- WHAT THE EXERCISE ASKS -
Report how many lines in the listing below include the word "Some". Write nothing besides the number.
___
(** The parameters read from the text of the parameters. *)
Lemma parseConditionParams_written (o : Obj.t ConditionParamTypeRef) :
  Simple.params_ok (Some o) = true ->
  parseConditionParams (formatConditionParams (Some o))
  = match o with [] => None | _ :: _ => Some o end.
Proof.
  intros Hok. destruct (params_shape o Hok) as [Hn [Hd Hall]].
  destruct o as [|e o]; [reflexivity|].
  unfold formatConditionParams, Obj.entries.
  change (map (fun e0 => fst e0 ++ ": " ++ type_name (snd e0)) (e :: o))
    with (map param_text (e :: o)).
  set (P := JS.join ", " (map param_text (e :: o))).
  assert (Hplain : forall p, In p (map param_text (e :: o)) -> plain_text p).
  { intros p Hp. apply in_map_iff in Hp. destruct Hp as [x [<- Hx]].
    apply param_text_plain. apply Hall. exact Hx. }
  assert (Ht : tight P = true).
  { apply join_tight. intros p Hp. destruct (Hplain p Hp) as [H1 [H2 _]].
    split; assumption. }
  assert (Hne : P <> []).
  { unfold P. cbn [map]. apply join_nonempty.
    apply (Hplain (param_text e)). left. reflexivity. }
  unfold parseConditionParams. rewrite (trim_tight P Ht).
  destruct P as [|c r] eqn:EP; [contradiction|]. rewrite <- EP.
  change (fun result pair =>
            match Re.paramMatch (JS.trim pair) with
            | Some (n, ty) => Obj.set n (mkConditionParamTypeRef ty) result
            | None => result
            end)
    with (fun result pair => read_param result (JS.trim pair)).
  rewrite fold_left_trim.
  pose proof (split_comma_join (map param_text (e :: o))) as Hs.
  specialize (Hs ltac:(discriminate)).
  assert (Hpieces : forall p, In p (map param_text (e :: o)) ->
            forallb not_comma p = true /\ tight p = true).
  { intros p Hp. destruct (Hplain p Hp) as [_ [H2 H3]]. split; [|exact H2].
    revert H3. apply forallb_impl. exact piece_not_comma. }
  specialize (Hs Hpieces [] eq_refl eq_refl). cbn [app] in Hs.
  fold P in Hs. rewrite EP in Hs. rewrite EP. rewrite Hs.
  rewrite (fold_read_params (e :: o) Hall).
  rewrite (fold_set_append fst
             (fun x => mkConditionParamTypeRef (type_name (snd x)))
             (e :: o) Hn Hd Obj.empty (fun _ _ => eq_refl)).
  cbn [app Obj.empty]. rewrite eta_params. reflexivity.
Qed.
___
- RESPONSE -
4